◆ **Material provided**:

>>>>>

(** From a position of value 0 with the right player to move, optimal play
    by both sides ends on a board without winner. *)
Lemma self_play_value_0 (o : list action → list action) (n : nat) :
  (∀ l, NoDup l → o l ≡ₚ l) →
  ∀ d b, wf_board b → to_move d b →
    value_of (search o d b) = Some 0 →
    (length (actions b) < n)%nat →
    ∃ final, self_play o n b = Ret final ∧ terminal final = true ∧
             winner final = None ∧ utility final = 0.
Proof.
  intros Hperm. induction n as [|n IH]; intros d b Hwf Hd Hval Hlen; [lia|].
  rewrite self_play_S. destruct (terminal b) eqn:Hterm.
  - rewrite search_terminal in Hval by done. injection Hval as Hu.
    exists b. split_and!; [done|done| |done]. by apply utility_0_winner.
  - rewrite minimax_eq, Hterm, (to_move_player d b Hd).
    destruct (search_best o Hperm d b Hwf Hterm) as (v & a & Hs & Ha & Hv & _).
    rewrite Hs in Hval |- *. injection Hval as ->. simpl.
    pose proof (result_legal b a Ha) as Hres. rewrite Hres. simpl.
    apply (IH (opponent d)).
    + by eapply result_wf.
    + by eapply to_move_result.
    + by rewrite <- (value_after_result _ _ _ _ Hres).
    + apply result_fewer_actions in Hres. lia.
Qed.

(** C1: from the empty board, with both sides' moves chosen by [minimax] and
    applied by [result] until the board is terminal, the game ends on a
    board that has no winner and utility 0. *)
Theorem perfect_play_draw (set_iter : list action → list action) (n : nat) :
  (∀ l, NoDup l → set_iter l ≡ₚ l) →
  (9 < n)%nat →
  ∃ final,
    self_play set_iter n empty_board = Ret final ∧
    terminal final = true ∧ winner final = None ∧ utility final = 0.
Proof.
  intros Hperm Hn.
  apply (self_play_value_0 set_iter n Hperm Max); [apply wf_empty_board|reflexivity| |].
  - rewrite (search_value_id set_iter Max) by (done || apply wf_empty_board).
    rewrite (search_ties_head id Max empty_board 0 id_perm wf_empty_board);
      [reflexivity|reflexivity|apply opening_values].
  - pose proof (actions_le_9 empty_board). lia.
Qed.

Lemma perfect_play_draw_witness :
  (∀ l : list action, NoDup l → id l ≡ₚ l) ∧
  (9 < depth)%nat ∧
  ∃ final,
    self_play id depth empty_board = Ret final ∧
    terminal final = true ∧ winner final = None ∧ utility final = 0.
Proof.
  assert (Hperm : ∀ l : list action, NoDup l → id l ≡ₚ l) by (intros l _; reflexivity).
  assert (Hn : (9 < depth)%nat) by (unfold depth; lia).
  split; [exact Hperm|]. split; [exact Hn|].
  exact (perfect_play_draw id depth Hperm Hn).
Defined.

(** ** [result] on objects: a fresh board, the argument untouched *)

Lemma heap_read_board (h : Heap.heap) (l : Heap.loc) (b : board) :
  Heap.board_at h l b → Heap.read_board h l = Some b.
Proof.
  intros (rs & Hl & _ & Hrows). unfold Heap.read_board, Heap.read_rows.
  rewrite Hl. simpl. apply mapM_Some.
  eapply Forall2_impl; [done|]. intros r cs Hr. unfold Heap.read_row. by rewrite Hr.
Qed.

Lemma heap_deepcopy_rows (rs : list Heap.loc) :
  ∀ (h : Heap.heap) (memo : gmap Heap.loc Heap.loc) (b : board),
    NoDup rs → (∀ r, r ∈ rs → memo !! r = None) →
    Forall2 (λ r cs, h !! r = Some (Heap.Row cs)) rs b →
    ∃ h' memo' rs',
      Heap.deepcopy_rows h memo rs = Some (h', memo', rs') ∧
      (∀ k, k ∈ dom h → h' !! k = h !! k) ∧
      Forall2 (λ r cs, h' !! r = Some (Heap.Row cs)) rs' b ∧
      NoDup rs' ∧ (∀ r, r ∈ rs' → r ∉ dom h).
Proof.
  induction rs as [|r rs IH]; intros h memo b Hnd Hmemo Hrows.
  { apply Forall2_nil_inv_l in Hrows as ->. exists h, memo, [].
    split_and!; [done|done|constructor|constructor|by intros ? ?%elem_of_nil]. }
  apply Forall2_cons_inv_l in Hrows as (cs & b' & Hr & Hrows & ->).
  apply NoDup_cons in Hnd as [Hr_notin Hnd].
  set (r' := fresh (dom h)).
  assert (Hfresh : r' ∉ dom h) by apply is_fresh.
  set (h1 := <[r' := Heap.Row cs]> h).
  assert (Hold : ∀ k, k ∈ dom h → h1 !! k = h !! k).
  { intros k Hk. unfold h1. rewrite lookup_insert_ne; [done|]. by intros ->. }
  destruct (IH h1 (<[r := r']> memo) b') as (h' & memo' & rs' & Hcopy & Hsame & Hrows' & Hnd' & Hnew).
  - done.
  - intros x Hx. rewrite lookup_insert_ne; [|by intros ->].
    apply Hmemo. by apply list_elem_of_further.
  - eapply Forall2_impl; [done|]. intros x csx Hx. simpl in Hx.
    rewrite Hold; [done|]. by eapply elem_of_dom_2.
  - exists h', memo', (r' :: rs').
    assert (Hr'1 : r' ∈ dom h1)
      by (unfold h1; rewrite dom_insert_L; apply elem_of_union_l, elem_of_singleton; done).
    split_and!.
    + simpl. unfold Heap.deepcopy_row, Heap.read_row.
      rewrite (Hmemo r (list_elem_of_here _ _)), Hr. simpl.
      fold r'. fold h1. by rewrite Hcopy.
    + intros k Hk. rewrite Hsame, Hold; [done|done|].
      unfold h1. rewrite dom_insert_L. by apply elem_of_union_r.
    + constructor; [|done]. rewrite (Hsame r' Hr'1). unfold h1. apply lookup_insert_eq.
    + apply NoDup_cons. split; [|done]. intros Hin. by apply (Hnew r' Hin).
    + intros x [->|Hx]%elem_of_cons; [done|].
      intros Hxh. apply (Hnew x Hx). unfold h1. rewrite dom_insert_L.
      by apply elem_of_union_r.
Qed.

Lemma heap_deepcopy (h : Heap.heap) (l : Heap.loc) (b : board) :
  Heap.board_at h l b →
  ∃ h' l',
    Heap.deepcopy h l = Some (h', l') ∧
    Heap.board_at h' l' b ∧
    (∀ k, k ∈ dom h → h' !! k = h !! k) ∧
    (l' ∉ dom h) ∧
    (∀ rs' r, h' !! l' = Some (Heap.Grid rs') → r ∈ rs' → (r ∉ dom h)).
Proof.
  intros (rs & Hl & Hnd & Hrows).
  set (y := fresh (dom h)).
  assert (Hy : y ∉ dom h) by apply is_fresh.
  set (h0 := <[y := Heap.Grid []]> h).
  assert (Hold0 : ∀ k, k ∈ dom h → h0 !! k = h !! k).
  { intros k Hk. unfold h0. rewrite lookup_insert_ne; [done|]. by intros ->. }
  assert (Hdom0 : dom h0 = {[y]} ∪ dom h) by (unfold h0; by rewrite dom_insert_L).
  destruct (heap_deepcopy_rows rs h0 {[l := y]} b) as (h1 & memo' & rs' & Hcopy & Hsame & Hrows' & Hnd' & Hnew).
  - done.
  - intros r Hr. apply lookup_singleton_ne. intros <-.
    destruct (Forall2_lookup_l _ _ _ 0%nat l Hrows) as (cs & _ & Hcs); [|congruence].
    apply list_elem_of_lookup in Hr as [i Hi].
    destruct (Forall2_lookup_l _ _ _ i l Hrows Hi) as (cs' & _ & Hcs'). congruence.
  - eapply Forall2_impl; [done|]. intros x csx Hx. simpl in Hx.
    rewrite Hold0; [done|]. by eapply elem_of_dom_2.
  - assert (Hrs'y : ∀ r, r ∈ rs' → r ≠ y).
    { intros r Hr ->. apply (Hnew y Hr). rewrite Hdom0.
      by apply elem_of_union_l, elem_of_singleton. }
    exists (<[y := Heap.Grid rs']> h1), y. split_and!.
    + unfold Heap.deepcopy, Heap.read_rows. rewrite Hl. simpl.
      fold y. fold h0. by rewrite Hcopy.
    + exists rs'. split_and!; [apply lookup_insert_eq|done|].
      apply Forall2_same_length_lookup. split; [by eapply Forall2_length|].
      intros i r cs Hi Hcs. rewrite lookup_insert_ne.
      * exact (Forall2_lookup_lr _ _ _ _ _ _ Hrows' Hi Hcs).
      * intros <-. eapply Hrs'y; [|done]. apply list_elem_of_lookup. eauto.
    + intros k Hk. rewrite lookup_insert_ne by (by intros <-).
      rewrite Hsame, Hold0; [done|done|]. rewrite Hdom0. by apply elem_of_union_r.
    + done.
    + intros rs'' r. rewrite lookup_insert_eq. intros [= <-] Hr Hrh.
      apply (Hnew r Hr). rewrite Hdom0. by apply elem_of_union_r.
Qed.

<<<<<

◆ **What the task requires**:
Copy every line of the data that holds the string "Lemma".

◆ **Result of the exercise**:
Lemma self_play_value_0 (o : list action → list action) (n : nat) :
Lemma perfect_play_draw_witness :
Lemma heap_read_board (h : Heap.heap) (l : Heap.loc) (b : board) :
Lemma heap_deepcopy_rows (rs : list Heap.loc) :
Lemma heap_deepcopy (h : Heap.heap) (l : Heap.loc) (b : board) :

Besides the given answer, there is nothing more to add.